Below are some records. Copy every line in them that holds "offsets".
Start of Supplied entries
(** * markdown-it-mention: the mention scanner, splitter and renderer

    A shallow embedding of [src/plugin.ts] and the properties of its
    specification.

    Strings.  A JavaScript string is modelled by the list of its code
    points ([str]).  The mention pattern carries the [u] flag, so the
    engine reads the subject code point by code point and every match
    starts and ends on a code point boundary; [match.index],
    [String.prototype.substring] and [length] therefore cut the subject at
    the same places whether they count code units or code points, and the
    model counts code points.

    Numbers.  Depth counters, nesting levels and the render index are
    JavaScript numbers and are modelled by [Z]; offsets into a string are
    never negative and are modelled by [nat]. *)

From Stdlib Require Import String Ascii.
From Stdlib Require Import List Bool Arith ZArith NArith Lia.
Import ListNotations.

(** ** Strings *)

Definition char := N.
Definition str := list char.

(** An ASCII literal as a JavaScript string. *)
Definition js (s : string) : str :=
  List.map N_of_ascii (list_ascii_of_string s).
Arguments js s%_string.

Fixpoint str_eqb (a b : str) : bool :=
  match a, b with
  | [], [] => true
  | x :: a', y :: b' => N.eqb x y && str_eqb a' b'
  | _, _ => false
  end.

(** The code points the plugin names. *)
Definition AT : char := 64%N.          (* @ *)
Definition DOT : char := 46%N.         (* . *)
Definition UNDERSCORE : char := 95%N.  (* _ *)
Definition HYPHEN : char := 45%N.      (* - *)

(** [String.prototype.substring(start, end)] for integer arguments that are
    not negative: both are clamped to the length and swapped when
    [start > end]. *)
Definition substring (s : str) (start finish : nat) : str :=
  let a := Nat.min start (length s) in
  let b := Nat.min finish (length s) in
  let lo := Nat.min a b in
  let hi := Nat.max a b in
  firstn (hi - lo) (skipn lo s).

(** [String.prototype.substring(start)]. *)
Definition substringFrom (s : str) (start : nat) : str :=
  substring s start (length s).

(** ** The regular-expression engine

    The backtracking matcher of ECMAScript (ECMA-262, 22.2.2), restricted
    to the constructs [MENTION_PATTERN] uses: pattern characters, character
    classes, sequencing, greedy quantifiers and capturing groups.  A
    matcher takes the current state and a continuation; failure of the
    continuation makes the matcher try its next alternative. *)

Inductive Regex : Type :=
| RChar (c : char)
| RClass (p : char -> bool)
| RSeq (r1 r2 : Regex)
| RRepeat (r : Regex) (min : nat) (max : option nat)
| RGroup (n : nat) (r : Regex).

Record MatchState : Type := mkMatchState
  { endIndex : nat;
    captures : list (option (nat * nat)) }.

Definition Continuation := MatchState -> option MatchState.
Definition Matcher := MatchState -> Continuation -> option MatchState.

Fixpoint setCapture (n : nat) (v : option (nat * nat))
  (caps : list (option (nat * nat))) {struct caps}
  : list (option (nat * nat)) :=
  match caps with
  | [] => []
  | c :: rest =>
      match n with
      | 0 => c :: rest
      | 1 => v :: rest
      | S n' => c :: setCapture n' v rest
      end
  end.

Definition getCapture (n : nat) (caps : list (option (nat * nat)))
  : option (nat * nat) :=
  match n with
  | 0 => None
  | S n' => nth n' caps None
  end.

(** The capturing groups that occur in a pattern. *)
Fixpoint groupsOf (r : Regex) : list nat :=
  match r with
  | RChar _ | RClass _ => []
  | RSeq r1 r2 => groupsOf r1 ++ groupsOf r2
  | RRepeat r _ _ => groupsOf r
  | RGroup n r => n :: groupsOf r
  end.

Definition clearCaptures (parens : list nat) (x : MatchState) : MatchState :=
  {| endIndex := endIndex x;
     captures := fold_left (fun caps n => setCapture n None caps) parens
                   (captures x) |}.

Section Engine.

Variable Input : str.

(** CharacterSetMatcher: one code point of the subject, tested by [p]. *)
Definition CharacterSetMatcher (p : char -> bool) : Matcher :=
  fun x c =>
    match nth_error Input (endIndex x) with
    | None => None
    | Some ch =>
        if p ch
        then c {| endIndex := S (endIndex x); captures := captures x |}
        else None
    end.

(** RepeatMatcher for a greedy quantifier.  [fuel] bounds the depth of
    the recursion; [compile] supplies more than any run can use (lemma
    [RepeatMatcher_fuel]). *)
Fixpoint RepeatMatcher (m : Matcher) (fuel : nat) (min : nat)
  (max : option nat) (parens : list nat) (x : MatchState)
  (c : Continuation) {struct fuel} : option MatchState :=
  match max with
  | Some 0 => c x
  | _ =>
      match fuel with
      | 0 => None
      | S fuel' =>
          let d : Continuation := fun y =>
            if (min =? 0) && (endIndex y =? endIndex x) then None
            else RepeatMatcher m fuel' (Nat.pred min)
                   (option_map Nat.pred max) parens y c in
          let xr := clearCaptures parens x in
          if negb (min =? 0) then m xr d
          else match m xr d with
               | Some z => Some z
               | None => c x
               end
      end
  end.

Fixpoint compile (r : Regex) : Matcher :=
  match r with
  | RChar ch => CharacterSetMatcher (N.eqb ch)
  | RClass p => CharacterSetMatcher p
  | RSeq r1 r2 => fun x c => compile r1 x (fun y => compile r2 y c)
  | RRepeat r' min max =>
      fun x c =>
        RepeatMatcher (compile r')
          (S (min + (length Input - endIndex x))) min max (groupsOf r') x c
  | RGroup n r' =>
      fun x c =>
        compile r' x (fun y =>
          c {| endIndex := endIndex y;
               captures := setCapture n (Some (endIndex x, endIndex y))
                             (captures y) |})
  end.

(** One attempt of the pattern at offset [i], every capture undefined. *)
Definition matchAt (r : Regex) (i : nat) : option MatchState :=
  compile r
    {| endIndex := i;
       captures := repeat None (list_max (groupsOf r)) |}
    (fun y => Some y).

End Engine.

(** The match object: [index], [match[0]] and [match[1]]. *)
Record RegExpMatch : Type := mkMatch
  { index : nat;
    whole : str;
    group1 : option str }.

Definition toMatch (Input : str) (i : nat) (y : MatchState) : RegExpMatch :=
  {| index := i;
     whole := substring Input i (endIndex y);
     group1 := option_map (fun se => substring Input (fst se) (snd se))
                 (getCapture 1 (captures y)) |}.

(** [String.prototype.matchAll] with a global pattern: the candidate start
    offsets are visited in increasing order; offsets before [lastIndex] are
    skipped; a match moves [lastIndex] to its end, or one further when the
    match is empty. *)
Fixpoint scan (r : Regex) (Input : str) (starts : list nat) (lastIndex : nat)
  : list RegExpMatch :=
  match starts with
  | [] => []
  | i :: starts' =>
      if i <? lastIndex then scan r Input starts' lastIndex
      else match matchAt Input r i with
           | None => scan r Input starts' (S i)
           | Some y =>
               let e := endIndex y in
               toMatch Input i y
                 :: scan r Input starts' (if e =? i then S e else e)
           end
  end.

Definition matchAll (r : Regex) (Input : str) : list RegExpMatch :=
  scan r Input (seq 0 (S (length Input))) 0.

(** ** Tokens, environment, options *)

(** A markdown-it inline token, with the fields the plugin reads or
    writes.  [attrs] is [null] until attributes are set. *)
Record Token : Type := mkToken
  { type : string;
    tag : string;
    nesting : Z;
    attrs : option (list (str * str));
    level : Z;
    content : str;
    info : str }.

(** [new state.Token(type, tag, nesting)]. *)
Definition newToken (type tag : string) (nesting : Z) : Token :=
  {| type := type; tag := tag; nesting := nesting; attrs := None;
     level := 0%Z; content := []; info := [] |}.

Definition set_content (t : Token) (v : str) : Token :=
  {| type := type t; tag := tag t; nesting := nesting t; attrs := attrs t;
     level := level t; content := v; info := info t |}.
Definition set_level (t : Token) (v : Z) : Token :=
  {| type := type t; tag := tag t; nesting := nesting t; attrs := attrs t;
     level := v; content := content t; info := info t |}.
Definition set_attrs (t : Token) (v : list (str * str)) : Token :=
  {| type := type t; tag := tag t; nesting := nesting t; attrs := Some v;
     level := level t; content := content t; info := info t |}.
Definition set_info (t : Token) (v : str) : Token :=
  {| type := type t; tag := tag t; nesting := nesting t; attrs := attrs t;
     level := level t; content := content t; info := v |}.

(** A block-level token; [children] is [null] unless the block holds
    inline content. *)
Record BlockToken : Type := mkBlock
  { btype : string;
    children : option (list Token) }.

(** The environment, a value of JavaScript type [any].  [EnvObject] is a
    value for which [typeof env === "object" && env !== null] holds; its
    [mentions] property, when present, is a list of strings, which is the
    one contract the data model puts on the environment (line 176 calls
    [push] on whatever the property holds; a property of another kind is
    outside the data model and has no place here, and neither has an
    object that does not take a new property or a list that does not take
    a new element, for which lines 174 and 176 throw).  [props] are the
    caller's own properties, which the core never reads.  [EnvOther] is
    every other value ([undefined], [null], a primitive).  What is stated
    below about the environment is stated about these values only. *)
Inductive Env : Type :=
| EnvObject (mentions : option (list str)) (props : list (str * str))
| EnvOther.

(** A [Record<string, string>], by its entries in enumeration order. *)
Definition JsRecord := list (str * str).

(** [PluginOptions]: four optional resolvers.  A resolver that returns
    [null] returns [None]. *)
Record PluginOptions : Type := mkOptions
  { localDomain : option (str -> Env -> option str);
    link : option (str -> Env -> option str);
    linkAttributes : option (str -> Env -> JsRecord);
    label : option (str -> Env -> str) }.

Record StateCore : Type := mkState
  { tokens : list BlockToken;
    env : Env }.

(** [options?.f]: the resolver [f] of options that may be absent. *)
Definition opt {A : Type} (options : option PluginOptions)
  (f : PluginOptions -> option A) : option A :=
  match options with
  | None => None
  | Some o => f o
  end.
End of Supplied entries
§ Expected answer
    JavaScript numbers and are modelled by [Z]; offsets into a string are
    offsets are visited in increasing order; offsets before [lastIndex] are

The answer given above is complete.